What the task requires: In the records that follow, the lines from the one containing "Variable call : Method" to the one containing "method logfile b.", inclusive, are to be given again exactly.

[Information supplied]

(** With distinct spec paths and logs that can be moved,
    [build_easyconfigs] builds every instance on its own and reports. *)
Lemma build_easyconfigs_isolated easyconfigs output_dir test_results0 skip
    (p : Process R) :
  NoDup (map spec easyconfigs) →
  (∀ app p, (move_log app (applog_path output_dir app) p).2 = true) →
  ∃ b apps,
    initialize_all get_instance 0 easyconfigs (mk_Batch p test_results0 ∅)
      = inr (b, apps)
    ∧ build_easyconfigs get_instance call has_tests move_log applog_path
        easyconfigs output_dir test_results0 skip p
      = inr (let '(b1, succes) :=
               build_all_alone call has_tests move_log applog_path output_dir
                 skip (cwd (proc b)) (environ (proc b)) apps b [] in
             mk_Report (proc b1) succes (test_results b1)
                       (size (build_stopped b1)) (length apps)).
Proof.
  intros Hnd Hmove.
  destruct (initialize_all_distinct 0 easyconfigs (mk_Batch p test_results0 ∅))
    as (b & apps & E & Hk & _ & Hsub & _).
  { done. }
  { intros ec _. simpl. rewrite dom_empty. apply not_elem_of_empty. }
  { intros k. simpl. rewrite dom_empty. apply not_elem_of_empty. }
  exists b, apps. split; [exact E|]. unfold build_easyconfigs. rewrite E.
  rewrite build_all_isolated.
  - by destruct (build_all_alone _ _ _ _ _ _ _ _ _ _ _).
  - eapply sublist_NoDup; [|exact Hsub]. apply NoDup_fmap; [|apply NoDup_seq].
    by intros ?? [=].
  - intros app _. apply Hk.
  - done.
Qed.

End isolation.

(** Claim C2.  A batch in which the spec path of an easyconfig whose
    initialization failed comes again does not survive: for the second
    dict the condition that opens [perform_step] looks a dict up in
    [build_stopped], which raises [TypeError] outside any [try].  No later
    easyconfig gets an instance, no instance is built and nothing is
    reported, whereas every other instance should have been driven through
    its steps. *)
Theorem repeated_spec_aborts_batch {R : Type}
    (get_instance : easyconfig → Process R → Process R * option Exn)
    (call : Method → App → Process R → Process R * option Exn)
    (has_tests : App → bool)
    (move_log : App → string → Process R → Process R * bool)
    (applog_path : string → App → string)
    (ec1 ec2 : easyconfig) (others : list easyconfig) (output_dir : string)
    (test_results0 : list Failure) (skip_test_cases : bool)
    (p p' : Process R) (err : Exn) :
  spec ec2 = spec ec1 →
  get_instance ec1 p = (p', Some err) →
  build_easyconfigs get_instance call has_tests move_log applog_path
    (ec1 :: ec2 :: others) output_dir test_results0 skip_test_cases p
  = inl TypeError_unhashable_dict.
Proof.
  intros Hspec Hget. unfold build_easyconfigs. cbn [initialize_all].
  unfold perform_initialization at 1. cbn [can_build build_stopped proc].
  rewrite decide_True by (rewrite dom_empty; apply not_elem_of_empty).
  rewrite Hget. unfold perform_initialization, can_build, record_failure.
  cbn [build_stopped]. rewrite decide_False; [done|].
  intros Hn. apply Hn. rewrite Hspec, dom_insert. apply elem_of_union. left.
  by apply elem_of_singleton.
Qed.

Import Samples.

Lemma repeated_spec_aborts_batch_witness :
  build_easyconfigs sample_get_instance sample_call sample_has_tests
    sample_move_log sample_applog_path [broken; broken; good] "/out" [] false
    sample_process
  = inl TypeError_unhashable_dict.
Proof.
  apply (repeated_spec_aborts_batch sample_get_instance sample_call
           sample_has_tests sample_move_log sample_applog_path broken broken
           [good] "/out" [] false sample_process sample_process
           (mk_Exn true "no easyblock" EmptyString)).
  - reflexivity.
  - vm_compute. reflexivity.
Defined.

(** Without the repetition the failure is recorded with the spec path and
    the other easyconfigs are built: here [good.eb] twice, and
    [failing.eb] up to its configure step. *)
Lemma batch_without_repetition :
  ∃ r,
    build_easyconfigs sample_get_instance sample_call sample_has_tests
      sample_move_log sample_applog_path [good; failing; broken; good]
      "/out" [] false sample_process
    = inr r
    ∧ succes r = [mk_App 0 good; mk_App 3 good]
    ∧ results r
      = [mk_Failure (inl (spec broken)) "initialization" "no easyblock"
                    MainLog;
         mk_Failure (inr (mk_App 1 failing)) "configure" "configure failed"
                    (LogFile "/out/failing.log")]
    ∧ failed r = 2%nat ∧ total r = 4%nat.
Proof. eexists. split_and!; [vm_compute; reflexivity|done..]. Qed.

End BatchFacts.

Module SessionFacts.
Import Batch Session.

Section session_facts.
Context {R : Type}.
Variable load_easyblock : easyconfig → Process R → Process R * Ending.
Variable run_all_steps : easyconfig → Process R → Process R * StepsResult.
Variable wrap_up : easyconfig → bool → Process R → Process R * Ending.

(** One build shows [load_easyblock] the snapshot and the directory it was
    entered in, and leaves the process in that directory. *)
Lemma build_and_install_software_clean module0 origEnviron exitOnFailure
    (p : Process R) :
  build_and_install_software load_easyblock run_all_steps wrap_up module0
    origEnviron exitOnFailure p
  = build_and_install_software
      (from_baseline origEnviron (cwd p) load_easyblock) run_all_steps
      wrap_up module0 origEnviron exitOnFailure p
  ∧ ∀ p' success,
      build_and_install_software load_easyblock run_all_steps wrap_up module0
        origEnviron exitOnFailure p = Return p' success →
      cwd p' = cwd p.
Proof.
  unfold build_and_install_software, from_baseline, modifyEnv. simpl.
  split; [done|]. intros p' success.
  destruct (load_easyblock module0 _) as [p2 [| |exn]]; [|done..].
  destruct (run_all_steps module0 p2) as [p3 [result|msg|what]]; [|done..].
  destruct (wrap_up module0 result p3) as [p4 [| |exn]]; [|done..].
  destruct result; simpl.
  - by intros [= <- <-].
  - destruct exitOnFailure; [done|]. by intros [= <- <-].
Qed.

Lemma build_loop_clean origEnviron orderedSpecs (p : Process R) c a :
  build_loop load_easyblock run_all_steps wrap_up origEnviron orderedSpecs p
    c a
  = build_loop (from_baseline origEnviron (cwd p) load_easyblock)
      run_all_steps wrap_up origEnviron orderedSpecs p c a.
Proof.
  revert p c a. induction orderedSpecs as [|spec0 specs IH]; intros p c a;
    [done|].
  simpl.
  destruct (build_and_install_software_clean spec0 origEnviron true p)
    as [<- Hcwd].
  destruct (build_and_install_software _ _ _ _ _ _ p)
    as [p1 success|code|exn]; [|done..].
  rewrite IH, (Hcwd p1 success eq_refl). done.
Qed.

End session_facts.

Section batch_facts.
Context {R : Type}.
Variable get_instance : easyconfig → Process R → Process R * option Exn.
Variable call : Method → App → Process R → Process R * option Exn.
Variable has_tests : App → bool.
Variable move_log : App → string → Process R → Process R * bool.
Variable applog_path : string → App → string.

Lemma perform_step_other env dir step app method logfile (b : Batch R) :
  method ≠ fetch_step →
  perform_step (with_clean_fetch env dir call) step app method logfile b
  = perform_step call step app method logfile b.
Proof. intros Hm. unfold perform_step. by destruct method. Qed.

Lemma perform_steps_other env dir todo app logfile (b : Batch R) :
  Forall (λ sm, sm.2 ≠ fetch_step) todo →
  perform_steps (with_clean_fetch env dir call) todo app logfile b
  = perform_steps call todo app logfile b.
Proof.
  intros H. revert b. induction H as [|[step method] todo Hm _ IH]; intros b;
    [done|].
  simpl. rewrite perform_step_other by done.
  destruct (perform_step call step app method logfile b); [done|apply IH].
Qed.

Lemma perform_steps_cons c step method todo app logfile (b : Batch R) :
  perform_steps c ((step, method) :: todo) app logfile b
  = match perform_step c step app method logfile b with
    | inl abort => inl abort
    | inr b1 => perform_steps c todo app logfile b1
    end.
Proof. reflexivity. Qed.

Lemma build_app_clean output_dir skip base_dir base_env app (b : Batch R) :
  build_app call has_tests move_log applog_path output_dir skip base_dir
    base_env app b
  = build_app (with_clean_fetch base_env base_dir call) has_tests move_log
      applog_path output_dir skip base_dir base_env app b.
Proof.
  unfold build_app. cbv zeta.
  set (b0 := mk_Batch _ _ _). set (lf := LogFile _).
  assert (perform_steps (with_clean_fetch base_env base_dir call) steps app
            lf b0 = perform_steps call steps app lf b0) as ->.
  { unfold steps. rewrite !perform_steps_cons.
    assert (perform_step (with_clean_fetch base_env base_dir call)
              "fetching files" app fetch_step lf b0
            = perform_step call "fetching files" app fetch_step lf b0) as ->
      by reflexivity.
    destruct (perform_step call "fetching files" app fetch_step lf b0)
      as [|b1]; [done|].
    apply perform_steps_other. repeat constructor; discriminate. }
  destruct (perform_steps call steps app lf b0) as [|b1]; [done|].
  by rewrite perform_step_other by discriminate.
Qed.

Lemma build_all_clean output_dir skip base_dir base_env apps (b : Batch R)
    succes :
  build_all call has_tests move_log applog_path output_dir skip base_dir
    base_env apps b succes
  = build_all (with_clean_fetch base_env base_dir call) has_tests move_log
      applog_path output_dir skip base_dir base_env apps b succes.
Proof.
  revert b succes. induction apps as [|[app|] apps IH]; intros b succes;
    [done| |apply IH].
  simpl. rewrite <- build_app_clean.
  destruct (build_app call _ _ _ _ _ _ _ _ _) as [|[b1 ok]]; [done|apply IH].
Qed.

End batch_facts.

(** Claim C9.  [main] takes its snapshot of the environment once, before
    the build loop, and every build of the loop starts from it: running
    the loop is the same as running it with a [load_easyblock] (the first
    thing a build does after the reset) that is only ever shown the
    snapshot as environment and the session directory as working
    directory.  [build_easyconfigs] takes its snapshot once, after the
    instances are created, and every build of its loop starts from it:
    running the loop is the same as running it with a [fetch_step] (the
    first step of a build) that is only ever shown that snapshot and that
    directory.  So nothing a build does to the environment or the working
    directory reaches a later build. *)
Theorem builds_start_from_baseline {R : Type} :
  (∀ load_easyblock run_all_steps wrap_up orderedSpecs (p : Process R),
     main_build load_easyblock run_all_steps wrap_up orderedSpecs p
     = match environ p !! "PWD" with
       | Some pwd =>
           main_build (from_baseline (environ p) pwd load_easyblock)
             run_all_steps wrap_up orderedSpecs p
       | None => None
       end)
  ∧ (∀ get_instance call has_tests move_log applog_path easyconfigs
       output_dir test_results0 skip (p : Process R),
       build_easyconfigs get_instance call has_tests move_log applog_path
         easyconfigs output_dir test_results0 skip p
       = match initialize_all get_instance 0 easyconfigs
                 (mk_Batch p test_results0 ∅) with
         | inl abort => inl abort
         | inr (b, apps) =>
             match
               build_all
                 (with_clean_fetch (environ (proc b)) (cwd (proc b)) call)
                 has_tests move_log applog_path output_dir skip
                 (cwd (proc b)) (environ (proc b)) apps b []
             with
             | inl abort => inl abort
             | inr (b1, succes) =>
                 inr (mk_Report (proc b1) succes (test_results b1)
                                (size (build_stopped b1)) (length apps))
             end
         end).
Proof.
  split.
  - intros load run wrap specs p. unfold main_build.
    destruct (environ p !! "PWD") as [pwd|]; [|done].
    by rewrite (build_loop_clean load run wrap (environ p) specs (chdir pwd p)).
  - intros get call tests move applog ecs out tr skip p.
    unfold build_easyconfigs.
    destruct (initialize_all get 0 ecs _) as [|[b apps]]; [done|].
    by rewrite <- build_all_clean.
Qed.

[/Information supplied]

Solution:
Variable call : Method → App → Process R → Process R * option Exn.
Variable has_tests : App → bool.
Variable move_log : App → string → Process R → Process R * bool.
Variable applog_path : string → App → string.

Lemma perform_step_other env dir step app method logfile (b : Batch R) :
  method ≠ fetch_step →
  perform_step (with_clean_fetch env dir call) step app method logfile b
  = perform_step call step app method logfile b.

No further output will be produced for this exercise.